The tour took as its basis an expanded definition of street art, encompassing not just what we might usually regard as street art, ie that which is covert, transient and wall-based, but situating street art within a wider context of all art which is publicly visible on the streets of Manchester, from mosaics and architectural adornment to statues and sculptures.
Street art is something which we have all seen, and about which most of us have an opinion. The tour aimed to be informal, accessible, flexible and participatory, with participants invited to share, reflect on and challenge their own perceptions and experiences of street art and to disclose any particular favourites in the area. The tour invited discussion on questions such as: Who gets to decide what is art, and who is an artist? How do works of art on the street influence perceptions of a place, both by the people who live/work there and externally? What is ‘beauty’, and who decides what’s beautiful? Does art need to be beautiful? Can a value be placed on street art?

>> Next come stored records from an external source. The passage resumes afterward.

(** * tesseracttrainer: the training pipeline and the pair store

    A shallow embedding of [model_trainer.py] (class [ModelTrainer]) and of
    the file-handling methods of [tesseracttrainer.py] (class
    [ImageTextWindow]), together with the properties of the specification
    that were checked against them.

    Modelling conventions.
    - A Python [str] is a [string]; a character stands for the code point of
      the same number (U+0000 to U+00FF).
    - The file system is a finite map from resolved paths to nodes.  A file
      holds a string: its text as Python reads it (the codec is not
      modelled).  Relative paths are resolved against the root, and there are
      no symbolic links.
    - Python code runs in a state-and-exception monad over a [world] made of
      the file system, the console, the records emitted through [loguru] and
      the list of commands handed to [subprocess.Popen].
    - What a spawned command does belongs to the environment: it is a
      parameter [exec] of the development.  A child always starts, and
      its output reaches Python as decoded lines.
    - The empty string, which Python takes for no path at all, resolves
      like [.], and [..] is resolved by name; the error of a path that
      cannot be reached looks at the directory the path lies in.
      [direct] names the paths for which the first two make no
      difference. *)

From Stdlib Require Import Ascii ZArith Lia DecimalString.
From Stdlib Require String QArith_base.
From stdpp Require Import base option list strings gmap fin_maps.

Local Open Scope stdpp_scope.

(** ** Python strings *)

Module Py.

Definition chr (n : nat) : ascii := ascii_of_nat n.

Definition LF : ascii := chr 10.
Definition CR : ascii := chr 13.
Definition TAB : ascii := chr 9.

Definition nl : string := String LF "".
Definition tab : string := String TAB "".

(** [str.isspace] on one character. *)
Definition isspace (c : ascii) : bool :=
  let n := nat_of_ascii c in
  ((9 <=? n) && (n <=? 13)) || ((28 <=? n) && (n <=? 32))
  || (n =? 133) || (n =? 160).

(** The line boundaries of [str.splitlines] other than CR. *)
Definition islinebreak (c : ascii) : bool :=
  let n := nat_of_ascii c in
  (n =? 10) || (n =? 11) || (n =? 12) || (n =? 28) || (n =? 29)
  || (n =? 30) || (n =? 133).

Definition is_cr (c : ascii) : bool := Ascii.eqb c CR.
Definition is_lf (c : ascii) : bool := Ascii.eqb c LF.

(** Truth value of a string: [if s:]. *)
Definition truthy (s : string) : bool :=
  match s with "" => false | String _ _ => true end.

(** [s.startswith(p)] *)
Fixpoint startswith (s p : string) : bool :=
  match p, s with
  | "", _ => true
  | String c p', String d s' => Ascii.eqb d c && startswith s' p'
  | String _ _, "" => false
  end.

(** [s.endswith(x)]: some suffix of [s] is [x]. *)
Fixpoint endswith (s x : string) : bool :=
  String.eqb s x
  || match s with
     | "" => false
     | String _ r => endswith r x
     end.

Fixpoint lstrip (s : string) : string :=
  match s with
  | "" => ""
  | String c r => if isspace c then lstrip r else s
  end.

Fixpoint rstrip (s : string) : string :=
  match s with
  | "" => ""
  | String c r =>
      match rstrip r with
      | "" => if isspace c then "" else String c ""
      | r' => String c r'
      end
  end.

(** [s.strip()] *)
Definition strip (s : string) : string := lstrip (rstrip s).

(** [s.split(sep)] for a one-character separator. *)
Fixpoint split (sep : ascii) (s : string) : list string :=
  match s with
  | "" => [""]
  | String c r =>
      if Ascii.eqb c sep then "" :: split sep r
      else match split sep r with
           | h :: t => String c h :: t
           | [] => [String c ""]
           end
  end.

(** [s.splitlines()] *)
Fixpoint splitlines (s : string) : list string :=
  match s with
  | "" => []
  | String c r =>
      if is_cr c then
        match r with
        | String c' r' =>
            if is_lf c' then "" :: splitlines r' else "" :: splitlines r
        | "" => "" :: splitlines r
        end
      else if islinebreak c then "" :: splitlines r
      else match splitlines r with
           | h :: t => String c h :: t
           | [] => [String c ""]
           end
  end.

(** What a text-mode [read()] does to line ends (universal newlines). *)
Fixpoint universal_newlines (s : string) : string :=
  match s with
  | "" => ""
  | String c r =>
      if is_cr c then
        match r with
        | String c' r' =>
            if is_lf c' then String LF (universal_newlines r')
            else String LF (universal_newlines r)
        | "" => String LF (universal_newlines r)
        end
      else String c (universal_newlines r)
  end.

(** [x in l] for a list of strings. *)
Definition contains (l : list string) (x : string) : bool :=
  existsb (String.eqb x) l.

(** [s.replace(".gt", "")] *)
Fixpoint remove_dot_gt (s : string) : string :=
  match s with
  | String "."%char (String "g"%char (String "t"%char r)) => remove_dot_gt r
  | String c r => String c (remove_dot_gt r)
  | "" => ""
  end.

(** ["%d" % n] for a natural number and [f"{z}"] for an integer. *)
Definition fmt_nat (n : nat) : string :=
  NilEmpty.string_of_uint (Nat.to_uint n).

Definition fmt_int (z : Z) : string :=
  NilEmpty.string_of_int (Z.to_int z).

(** [posixpath.join(a, b)] *)
Definition path_join (a b : string) : string :=
  if startswith b "/" then b
  else if negb (truthy a) || endswith a "/" then a +:+ b
  else a +:+ "/" +:+ b.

The tour visited two distinct areas of Manchester city centre – Chinatown and the Northern Quarter – as part of a broader narrative of change and evolution. Manchester has transformed from an industrial Victorian city to a modern city known for its entertainment, creativity and leisure/shopping opportunities, and this can be read through the art on its streets (or lack of it in certain places). Street art may have different motivations, from self-expression and ownership of spaces to decoration, celebration and commemoration of heritage, but all contribute to the identity, atmosphere and demographic of different areas and show how people have shaped Manchester over time.
The tour also offered contrasts and comparisons between: public art which is official and council-endorsed, and commissioned from high-profile artists; gallery-supported initiatives; local businesses promoting local artists; corporate sponsorship of street art, and street art techniques which have been co-opted for advertising purposes; and street art which is unsolicited and illegal.